The authors quash myths and misconceptions about the notion of meritocracy ... Although numerous charts and graphs interspersed throughout a heavily referenced discussion can make for a slow reading experience, the message is clear and critically important: embrace egalitarianism—for better health and quality of life.
Much of the heavy lifting of analysis and argument has already been done in the previous book [The Spirit Level], and this one contains more opinion, speculation and arguable interpretation of evidence, as the authors wander off briefly into different fields of inquiry ... For all the power of the book’s data and charts the reader may remain unconvinced that inequality explains everything bad, and greater equality explains everything good, about happiness levels in different countries ... But, the authors argue, capitalism also needs to be overthrown because climate change demands a social revolution ... this nice rhetoric is a bit woolly, and short on persuasive details of how a zero-carbon, zero-growth nirvana may be achieved.

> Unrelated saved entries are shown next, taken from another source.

(** Dropping [n] bits from the 56 bit digits of a carry chain. *)
Lemma shifted_digits n c0 c1 c2 c3 c4 : 0 < n < 56 ->
  0 <= c0 -> 0 <= c1 -> 0 <= c2 -> 0 <= c3 -> 0 <= c4 < 2 ^ (n + 56) ->
  let q := Fe (c0 mod 2 ^ 56 / 2 ^ n + (c1 mod 2 ^ n) * 2 ^ (56 - n)) (c1 mod 2 ^ 56 / 2 ^ n + (c2 mod 2 ^ n) * 2 ^ (56 - n))
    (c2 mod 2 ^ 56 / 2 ^ n + (c3 mod 2 ^ n) * 2 ^ (56 - n)) (c3 mod 2 ^ 56 / 2 ^ n + (c4 mod 2 ^ n) * 2 ^ (56 - n)) (c4 / 2 ^ n) in
  limbs 56 q /\ 2 ^ n * mval q + c0 mod 2 ^ n = c0 mod 2 ^ 56 + 2 ^ 56 * (c1 mod 2 ^ 56) + 2 ^ 112 * (c2 mod 2 ^ 56) + 2 ^ 168 * (c3 mod 2 ^ 56) + 2 ^ 224 * c4.
Proof.
  intros Hn H0 H1 H2 H3 H4.
  assert (forall c, c mod 2 ^ 56 mod 2 ^ n = c mod 2 ^ n) as Hm.
  { intros c. apply Z.mod_mod_divide. exists (2 ^ (56 - n)). rewrite <- Z.pow_add_r by lia. f_equal. lia. }
  assert (2 ^ 56 = 2 ^ n * 2 ^ (56 - n)) as Hp by (rewrite <- Z.pow_add_r by lia; f_equal; lia).
  assert (forall c d, 0 <= c mod 2 ^ 56 / 2 ^ n + (d mod 2 ^ n) * 2 ^ (56 - n) < 2 ^ 56) as Hb.
  { intros c d. pose proof (Z.mod_pos_bound c (2 ^ 56) ltac:(lia)). pose proof (Z.mod_pos_bound d (2 ^ n) ltac:(lia)).
    assert (0 <= c mod 2 ^ 56 / 2 ^ n < 2 ^ (56 - n)) by (split; [apply Z.div_pos|apply Z.div_lt_upper_bound]; lia). nia. }
  split.
  - limbs. repeat (split; [apply Hb|]). rewrite Z.pow_add_r in H4 by lia. split; [apply Z.div_pos|apply Z.div_lt_upper_bound]; lia.
  - limbs. pose proof (Hm c0) as M0. pose proof (Hm c1) as M1. pose proof (Hm c2) as M2. pose proof (Hm c3) as M3.
    pose proof (Z.div_mod (c0 mod 2 ^ 56) (2 ^ n) ltac:(lia)) as D0. pose proof (Z.div_mod (c1 mod 2 ^ 56) (2 ^ n) ltac:(lia)) as D1.
    pose proof (Z.div_mod (c2 mod 2 ^ 56) (2 ^ n) ltac:(lia)) as D2. pose proof (Z.div_mod (c3 mod 2 ^ 56) (2 ^ n) ltac:(lia)) as D3.
    pose proof (Z.div_mod c4 (2 ^ n) ltac:(lia)) as D4. rewrite M0 in D0. rewrite M1 in D1. rewrite M2 in D2. rewrite M3 in D3.
    rewrite D4 at 3. rewrite D0 at 2. rewrite D1 at 2. rewrite D2 at 2. rewrite D3 at 2. change (2 ^ 112) with (2 ^ 56 * 2 ^ 56). change (2 ^ 168) with (2 ^ 56 * 2 ^ 56 * 2 ^ 56).
    change (2 ^ 224) with (2 ^ 56 * 2 ^ 56 * 2 ^ 56 * 2 ^ 56). rewrite Hp. ring.
Qed.

(** The last five columns of a product from [c4] on, with [n] bits dropped. *)
Lemma high_chain n mask c4 k5 k6 k7 k8 : 24 <= n < 56 -> mask = Z.ones (56 - n) ->
  0 <= c4 < 2 ^ 119 -> 0 <= k5 < 2 ^ 116 -> 0 <= k6 < 2 ^ 116 -> 0 <= k7 < 2 ^ 116 -> 0 <= k8 < 2 ^ (n + 40) ->
  let c5 := u128 (u64 (c4 >> 56) + k5) in
  let c6 := u128 (u64 (c5 >> 56) + k6) in
  let c7 := u128 (u64 (c6 >> 56) + k7) in
  let c8 := u128 (u64 (c7 >> 56) + k8) in
  let q := Fe (((u64 c4 >> n) & mask) .| low56 (u64 (u64 c5 << (56 - n)))) (((u64 c5 >> n) & mask) .| low56 (u64 (u64 c6 << (56 - n))))
    (((u64 c6 >> n) & mask) .| low56 (u64 (u64 c7 << (56 - n)))) (((u64 c7 >> n) & mask) .| low56 (u64 (u64 c8 << (56 - n)))) (u64 (c8 >> n)) in
  limbs 56 q /\ 2 ^ n * mval q + c4 mod 2 ^ n = c4 + 2 ^ 56 * k5 + 2 ^ 112 * k6 + 2 ^ 168 * k7 + 2 ^ 224 * k8.
Proof.
  intros Hn Em H4 H5 H6 H7 H8. cbv zeta. assert (2 ^ 80 <= 2 ^ (n + 56)) by (apply Z.pow_le_mono_r; lia).
  assert (2 ^ (n + 56) = 2 ^ 16 * 2 ^ (n + 40)) by (rewrite <- Z.pow_add_r by lia; f_equal; lia).
  assert (2 ^ (n + 40) < 2 ^ 116) by (apply Z.pow_lt_mono_r; lia).
  destruct (next_column c4 (u64 (c4 >> 56) + k5) k5) as [-> D4]; [lia|reflexivity|lia|]. remember (c4 / 2 ^ 56 + k5) as c5 eqn:E5.
  destruct (next_column c5 (u64 (c5 >> 56) + k6) k6) as [-> D5]; [lia|reflexivity|lia|]. remember (c5 / 2 ^ 56 + k6) as c6 eqn:E6.
  destruct (next_column c6 (u64 (c6 >> 56) + k7) k7) as [-> D6]; [lia|reflexivity|lia|]. remember (c6 / 2 ^ 56 + k7) as c7 eqn:E7.
  destruct (next_column c7 (u64 (c7 >> 56) + k8) k8) as [-> D7]; [lia|reflexivity|lia|]. remember (c7 / 2 ^ 56 + k8) as c8 eqn:E8.
  rewrite !(column_join n) by (lia || exact Em). rewrite shiftr_div by lia.
  assert (0 <= c8 / 2 ^ n < 2 ^ 56) by (split; [apply Z.div_pos; lia|apply Z.div_lt_upper_bound; [lia|rewrite <- Z.pow_add_r by lia; lia]]).
  rewrite wrap_small by lia. destruct (shifted_digits n c4 c5 c6 c7 c8) as [Hl Hv]; [lia..|]. split; [exact Hl|]. rewrite Hv.
  digits c4 56. digits c5 56. digits c6 56. digits c7 56. lia.
Qed.

(** What the columns 3 to 8 contribute. *)
Lemma q3_value k3 k4 k5 k6 k7 k8 q :
  2 ^ 40 * q + (k3 / 2 ^ 56 + k4) mod 2 ^ 40 = k3 / 2 ^ 56 + k4 + 2 ^ 56 * k5 + 2 ^ 112 * k6 + 2 ^ 168 * k7 + 2 ^ 224 * k8 ->
  exists e, 0 <= e < 2 ^ 264 + 2 ^ 224 /\
    2 ^ 168 * k3 + 2 ^ 224 * k4 + 2 ^ 280 * k5 + 2 ^ 336 * k6 + 2 ^ 392 * k7 + 2 ^ 448 * k8 = 2 ^ 264 * q + e.
Proof.
  intros Hv. exists (2 ^ 168 * (k3 mod 2 ^ 56) + 2 ^ 224 * ((k3 / 2 ^ 56 + k4) mod 2 ^ 40)).
  digits k3 56. pose proof (Z.mod_pos_bound (k3 / 2 ^ 56 + k4) (2 ^ 40) ltac:(lia)). lia.
Qed.

Lemma barrett_q3_spec mu q1 : limbs 40 mu -> limbs 40 q1 ->
  limbs 56 (barrett_q3 mu q1) /\
  exists e, 0 <= e < 2 ^ 264 + 2 ^ 227 /\ mval mu * mval q1 = 2 ^ 264 * mval (barrett_q3 mu q1) + e.
Proof.
  destruct mu as [u0 u1 u2 u3 u4], q1 as [q0 q1 q2 q3 q4]. unfold limbs at 1 2. cbn [f0 f1 f2 f3 f4]. intros (U0 & U1 & U2 & U3 & U4) (Q0 & Q1 & Q2 & Q3 & Q4).
  unfold barrett_q3. cbn [f0 f1 f2 f3 f4]. cbv zeta. rewrite <- !Z.add_assoc.
  product u0 q3. product u3 q0. product u1 q2. product u2 q1. product u0 q4. product u4 q0. product u3 q1. product u1 q3. product u2 q2.
  product u4 q1. product u1 q4. product u2 q3. product u3 q2. product u4 q2. product u2 q4. product u3 q3. product u4 q3. product u3 q4.
  assert (mul128 u4 q4 = u4 * q4 /\ 0 <= u4 * q4 < 2 ^ 80) as [-> B44] by (assert (0 <= u4 * q4 < 2 ^ 80) by nia; split; [apply wrap_small|]; lia).
  assert (0 <= u0 * q0 < 2 ^ 112 /\ 0 <= u0 * q1 < 2 ^ 112 /\ 0 <= u1 * q0 < 2 ^ 112 /\ 0 <= u0 * q2 < 2 ^ 112 /\ 0 <= u1 * q1 < 2 ^ 112 /\ 0 <= u2 * q0 < 2 ^ 112)
    as (? & ? & ? & ? & ? & ?) by (repeat split; nia).
  clear U0 U1 U2 U3 U4 Q0 Q1 Q2 Q3 Q4.
  rewrite (wrap_small 128 (u0 * q3 + _)) by linear. set (k3 := u0 * q3 + (u3 * q0 + (u1 * q2 + u2 * q1))).
  assert (0 <= k3 < 2 ^ 114) as B3' by (unfold k3; linear).
  set (k4 := u0 * q4 + (u4 * q0 + (u3 * q1 + (u1 * q3 + u2 * q2)))). assert (0 <= k4 < 2 ^ 115) as B4' by (unfold k4; linear).
  destruct (next_column k3 (u64 (k3 >> 56) + k4) k4) as [-> D3]; [clear - B3'; lia|reflexivity|clear - B4'; lia|].
  pose proof (high_chain 40 0xFFFF (k3 / 2 ^ 56 + k4) (u4 * q1 + (u1 * q4 + (u2 * q3 + u3 * q2))) (u4 * q2 + (u2 * q4 + u3 * q3))
    (u4 * q3 + u3 * q4) (u4 * q4) ltac:(lia) eq_refl) as Hc. cbv zeta in Hc.
  destruct Hc as (Hl & Hv); [clear - D3 B4'; lia|linear..|]. change (56 - 40) with 16 in *. split; [exact Hl|].
  destruct (q3_value _ _ _ _ _ _ _ Hv) as (e & He & Hsum).
  exists (e + (u0 * q0 + 2 ^ 56 * (u0 * q1 + u1 * q0) + 2 ^ 112 * (u0 * q2 + u1 * q1 + u2 * q0))).
  split; [linear|]. rewrite Z.add_assoc, <- Hsum. unfold mval, k3, k4. cbn [f0 f1 f2 f3 f4]. ring.
Qed.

The Inner Level is not a page-turner in the usual sense. But it holds readers’ attention by elaborating a phenomenon most will already have observed, and by providing an explanation for the dysfunction they see around them, from the brazen disregard for rules among many corporate and political leaders to the nihilism of drug addicts and school-shooters. And yet the idea that inequality alone is responsible for all this, and that reducing inequality will solve it, does not in the end convince. That is partly because the authors are not always as circumspect with their evidence as they should be ... Reversing the cycle of institutional fraying, gaping inequality and mental distress seems likely to require a much broader civic rejuvenation.
The Spirit Level relied on a succession of dubious scatterplots for evidence. The Inner Level has no shortage of similar graphs, but is more focused on explaining how inequality is supposed to cause so many problems ... if you have your doubts about whether 'shyness' and 'party anxiety' are bona fide mental disorders, you will want some evidence. Or, at least, a coherent argument. The problem is that Wilkinson and Pickett are not very good at laying one out. Unable to see a tangent without going off on it, they fill the book with mini-essays about everything ... Through a one-sided interpretation of cherry-picked evidence, they paint an unremittingly gloomy picture of life in 'less equal' nations.
While they painstakingly present evidence of correlation between, for example, mass shootings or bullying and higher income inequality (or better well-being and more equality), their assertions about causation are more speculative. They also take something of a kitchen-sink approach, devoting entire chapters to ideas tangential to the main thesis ... Though stylistically somewhat dry, with an academic slant toward statistics rather than illustrative anecdotes, this book will strongly appeal to readers interested in well-being, equality, or both.
Making a strong case that 'inequality is divisive and socially corrosive,' the authors assert that greater equality and environmental sustainability can be achieved ... A cogent, well-supported analysis and hopeful, if idealistic, suggestion for change.